Your task is to copy each line of the material below that includes "Some".

_EXTRACTED ENTRIES_.
+ + + + + + +

(* ===== verification/Transition.v ===== *)
(** * Transactions and blocks of the EVM application

    eth/core: the gas pool, [StateTransition], [NewEVMContext] and
    [ApplyTransaction]; chain/app/evm/evm.go: the functions a block is executed
    with, and the serial execution of a block.  The run of the interpreter is
    the loop of Evm.v on [fuel] turns. *)
From S2P Require Import Prelude EthMath StateDB Rlp RlpDecode EvmBase Precompiles EthTx TxCodec Receipts Evm.

Module Transition.
Import EthMath EvmBase Precompiles EthTx Evm.

(** ** Errors *)
Inductive coreerr :=
| ErrNonceTooHigh | ErrNonceTooLow | ErrGasLimitReached | errInsufficientBalanceForGas
| vm_error (e : vmerror)
| tx_error (e : txerr)
| rlp_error (e : RlpDecode.rlperr)
| not_encodable.

(** ** gaspool.go *)
Definition MaxUint64 : Z := 2 ^ 64 - 1.

Definition AddGas (amount gp : Z) : vmres Z :=
  if gp >? MaxUint64 - amount then Crash gas_pool_overflow else Done (gp + amount).

Definition SubGas (amount gp : Z) : coreerr + Z :=
  if gp <? amount then inl ErrGasLimitReached else inr (gp - amount).

(** ** state_transition.go *)
Definition TxGas : Z := 21000.
Definition TxGasContractCreation : Z := 53000.
Definition TxDataZeroGas : Z := 4.
Definition TxDataNonZeroGas : Z := 68.

Definition IntrinsicGas (data : bytes) (contractCreation homestead : bool) : coreerr + Z :=
  let gas := if contractCreation && homestead then TxGasContractCreation else TxGas in
  if len data >? 0 then
    let nz := len (filter (fun b => b <> 0) data) in
    if (MaxUint64 - gas) / TxDataNonZeroGas <? nz then inl (vm_error ErrOutOfGas)
    else
      let gas := gas + nz * TxDataNonZeroGas in
      let z := len data - nz in
      if (MaxUint64 - gas) / TxDataZeroGas <? z then inl (vm_error ErrOutOfGas)
      else inr (gas + z * TxDataZeroGas)
  else inr gas.

Record StateTransition := mkTransition { gp : Z; gas : Z; initialGas : Z; st_evm : EVM }.

Definition with_st_evm (e : EVM) (st : StateTransition) : StateTransition :=
  mkTransition (gp st) (gas st) (initialGas st) e.
Definition with_st_sdb (s : StateDB.StateDB) (st : StateTransition) : StateTransition :=
  with_st_evm (with_sdb s (st_evm st)) st.
Definition with_st_gas (g : Z) (st : StateTransition) : StateTransition :=
  mkTransition (gp st) g (initialGas st) (st_evm st).

Definition gasUsed (st : StateTransition) : Z := u64 (initialGas st - gas st).

Section with_crypto.
Context `{Keccak, Natives}.

Section with_message.
Variables (v : Env) (fuel : nat) (msg : Message).

Definition buyGas (st : StateTransition) : option coreerr * StateTransition :=
  let mgval := msg_Gas msg * msg_GasPrice msg in
  let '(b, s) := StateDB.GetBalance (From msg) (sdb (st_evm st)) in
  let st := with_st_sdb s st in
  if b <? mgval then (Some errInsufficientBalanceForGas, st)
  else
    match SubGas (msg_Gas msg) (gp st) with
    | inl e => (Some e, st)
    | inr g =>
        let st := mkTransition g (u64 (gas st + msg_Gas msg)) (msg_Gas msg) (st_evm st) in
        (None, with_st_sdb (StateDB.SubBalance (From msg) mgval (sdb (st_evm st))) st)
    end.

Definition preCheck (st : StateTransition) : option coreerr * StateTransition :=
  if CheckNonce msg then
    let '(nonce, s) := StateDB.GetNonce (From msg) (sdb (st_evm st)) in
    let st := with_st_sdb s st in
    if nonce <? msg_Nonce msg then (Some ErrNonceTooHigh, st)
    else if nonce >? msg_Nonce msg then (Some ErrNonceTooLow, st)
    else buyGas st
  else buyGas st.

Definition refundGas (st : StateTransition) : vmres StateTransition :=
  let refund := gasUsed st / 2 in
  let counter := StateDB.GetRefund (sdb (st_evm st)) in
  let refund := if refund >? counter then counter else refund in
  let st := with_st_gas (u64 (gas st + refund)) st in
  let remaining := gas st * msg_GasPrice msg in
  let st := with_st_sdb (StateDB.AddBalance (From msg) remaining (sdb (st_evm st))) st in
  do! g := AddGas (gas st) (gp st) in
  Done (mkTransition g (gas st) (initialGas st) (st_evm st)).

(** The message itself: a contract is created or an account called. *)
Definition run_message (st : StateTransition) : vmres (bytes * option vmerror * StateTransition) :=
  match To msg with
  | None =>
      do! (ret, err, _, g, e) := Create v (loop v fuel) (From msg) (msg_Data msg) (gas st) (msg_Value msg) (st_evm st) in
      Done (ret, err, with_st_evm e (with_st_gas g st))
  | Some to =>
      let '(n, s) := StateDB.GetNonce (From msg) (sdb (st_evm st)) in
      let s := StateDB.SetNonce (From msg) (u64 (n + 1)) s in
      do! (ret, err, g, e) :=
        Call v (loop v fuel) (From msg) to (msg_Data msg) (gas st) (msg_Value msg) (with_sdb s (st_evm st)) in
      Done (ret, err, with_st_evm e (with_st_gas g st))
  end.

(** What is returned: an error of the transaction, or the output, the gas used
    and whether the execution failed. *)
Definition TransitionDb (st : StateTransition) : vmres ((coreerr + bytes * Z * bool) * StateTransition) :=
  let '(err, st) := preCheck st in
  match err with
  | Some e => Done (inl e, st)
  | None =>
      match IntrinsicGas (msg_Data msg) (bool_decide (To msg = None)) (IsHomestead (chainConfig v) (BlockNumber v)) with
      | inl e => Done (inl e, st)
      | inr g =>
          if gas st <? g then Done (inl (vm_error ErrOutOfGas), st)
          else
            do! (ret, vmerr, st) := run_message (with_st_gas (gas st - g) st) in
            if decide (vmerr = Some ErrInsufficientBalance) then Done (inl (vm_error ErrInsufficientBalance), st)
            else
              do! st := refundGas st in
              let fee := gasUsed st * msg_GasPrice msg in
              let st := with_st_sdb (StateDB.AddBalance (Coinbase v) fee (sdb (st_evm st))) st in
              Done (inr (ret, gasUsed st, bool_decide (vmerr <> None)), st)
      end
  end.

Definition ApplyMessage (gp : Z) (e : EVM) : vmres ((coreerr + bytes * Z * bool) * StateTransition) :=
  TransitionDb (mkTransition gp 0 0 e).
End with_message.

(** ** evm.go: the context of a transaction *)
Record Header := mkHeader { ParentHash : Z; header_Difficulty : Z; header_GasLimit : Z; header_Time : Z; Number : Z }.

(** The headers of a chain, by hash and number. *)
Definition headers : Type := Z -> Z -> option Header.

(** The walk from a header to its ancestors, on at most [steps] of them. *)
Fixpoint ancestor (chain : headers) (steps : nat) (hash number n : Z) : Z :=
  match steps with
  | O => 0
  | Datatypes.S steps =>
      match chain hash number with
      | None => 0
      | Some h =>
          let below := u64 (Uint64 (Number h) - 1) in
          if n =? below then ParentHash h else ancestor chain steps (ParentHash h) below n
      end
  end.

Definition GetHashFn (ref : Header) (chain : headers) (n : Z) : Z :=
  let below := u64 (Uint64 (Number ref) - 1) in
  if n =? below then ParentHash ref
  else ancestor chain (Datatypes.S (Z.to_nat (Number ref))) (ParentHash ref) below n.

(** [NewEVMContext]: the beneficiary is the zero address, whoever proposed. *)
Definition NewEVMContext (config : ChainConfig) (evmGasLimit : Z) (msg : Message) (h : Header) (chain : headers) : Env :=
  mkEnv config false false evmGasLimit (From msg) (msg_GasPrice msg) 0 (header_GasLimit h) (Number h) (header_Time h)
    (header_Difficulty h) (GetHashFn h chain).

(** ** state_processor.go *)
Section with_block.
Variables (config : ChainConfig) (evmGasLimit : Z) (fuel : nat) (header : Header) (chain : headers).

Definition tx_result : Type := coreerr + Receipts.Receipt.

(** The receipt of a transaction that was applied. *)
Definition make_receipt (msg : Message) (tx : txdata) (failed : bool) (used total : Z) (s : StateDB.StateDB) :
    vmres Receipts.Receipt :=
  let r := Receipts.NewReceipt [] failed total in
  do! txBytes := or_crash index_out_of_range (EncodeRLP tx) in
  let hash := Keccak256Hash (default [] txBytes) in
  do! contract := (match To msg with None => CreateAddress (From msg) (AccountNonce tx) | Some _ => Done 0 end) in
  let logs := StateDB.GetLogs hash s in
  let r := Receipts.mkReceipt (Receipts.PostState r) (Receipts.Status r) (Receipts.CumulativeGasUsed r) (Receipts.Bloom r)
             logs hash contract used in
  do! bloom := or_crash index_out_of_range (Receipts.CreateBloom [r]) in
  Done (Receipts.mkReceipt (Receipts.PostState r) (Receipts.Status r) (Receipts.CumulativeGasUsed r) bloom
          logs hash contract used).

Definition ApplyTransaction (gp : Z) (s : StateDB.StateDB) (tx : txdata) (usedGas : Z) : vmres (tx_result * StateDB.StateDB) :=
  match MakeSigner config with
  | None => Crash nil_dereference
  | Some signer =>
      do! m := or_crash index_out_of_range (AsMessage signer tx) in
      match m with
      | inl e => Done (inl (tx_error e), s)
      | inr msg =>
          let v := NewEVMContext config evmGasLimit msg header chain in
          do! e := NewEVM v s in
          do! (r, st) := ApplyMessage v fuel msg gp e in
          let s := sdb (st_evm st) in
          match r with
          | inl e => Done (inl e, s)
          | inr (_, used, failed) =>
              let s := StateDB.Finalise true s in
              do! receipt := make_receipt msg tx failed used (u64 (usedGas + used)) s in
              Done (inr receipt, s)
          end
      end
  end.

(** ** chain/app/evm/evm.go *)

(** The function [exec] of [genExecFun] *)
Definition exec (blockHash : Z) (txIndex : Z) (tx : txdata) (s : StateDB.StateDB) : vmres (tx_result * StateDB.StateDB) :=
  do! gp := AddGas (Uint64 (tt256 - 1)) 0 in
  do! txBytes := or_crash index_out_of_range (EncodeRLP tx) in
  match txBytes with
  | None => Done (inl not_encodable, s)
  | Some b =>
      let s := StateDB.Prepare (Keccak256Hash b) blockHash txIndex s in
      ApplyTransaction gp s tx 0
  end.

(** The application while a block is executed. *)
Record Progress := mkProgress {
  currentState : StateDB.StateDB; receipts : list Receipts.Receipt;
  ValidTxs : list bytes; InvalidTxs : list (bytes * coreerr)
}.

(** One transaction between [begin] and [end]: the snapshot, [exec] and [end]. *)
Definition finish (snapshot : Z) (raw : bytes) (r : tx_result) (s : StateDB.StateDB) (p : Progress) : vmres Progress :=
  match r with
  | inl e =>
      do! s := or_crash state_panic (StateDB.RevertToSnapshot snapshot s) in
      Done (mkProgress s (receipts p) (ValidTxs p) (InvalidTxs p ++ [(raw, e)]))
  | inr receipt => Done (mkProgress s (receipts p ++ [receipt]) (ValidTxs p ++ [raw]) (InvalidTxs p))
  end.

(** verifycpuserial.go: an empty transaction is valid, and nothing is executed. *)
Definition execTx (blockHash : Z) (index : Z) (raw : bytes) (p : Progress) : vmres Progress :=
  let '(snapshot, s) := StateDB.Snapshot (currentState p) in
  match raw with
  | [] => Done (mkProgress s (receipts p) (ValidTxs p ++ [raw]) (InvalidTxs p))
  | _ =>
      match TxCodec.DecodeTx raw with
      | inl e => finish snapshot raw (inl (rlp_error e)) s p
      | inr tx => do! (r, s) := exec blockHash index tx s in finish snapshot raw r s p
      end
  end.

Fixpoint exeWithCPUSerialVeirfy (blockHash : Z) (i : Z) (txs : list bytes) (p : Progress) : vmres Progress :=
  match txs with
  | [] => Done p
  | raw :: txs => do! p := execTx blockHash i raw p in exeWithCPUSerialVeirfy blockHash (i + 1) txs p
  end.
End with_block.

End with_crypto.

End Transition.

+ + + + + + +

_SOLUTION_.
  if b <? mgval then (Some errInsufficientBalanceForGas, st)
    | inl e => (Some e, st)
    if nonce <? msg_Nonce msg then (Some ErrNonceTooHigh, st)
    else if nonce >? msg_Nonce msg then (Some ErrNonceTooLow, st)
  | Some to =>
  | Some e => Done (inl e, st)
            if decide (vmerr = Some ErrInsufficientBalance) then Done (inl (vm_error ErrInsufficientBalance), st)
      | Some h =>
  do! contract := (match To msg with None => CreateAddress (From msg) (AccountNonce tx) | Some _ => Done 0 end) in
  | Some signer =>
  | Some b =>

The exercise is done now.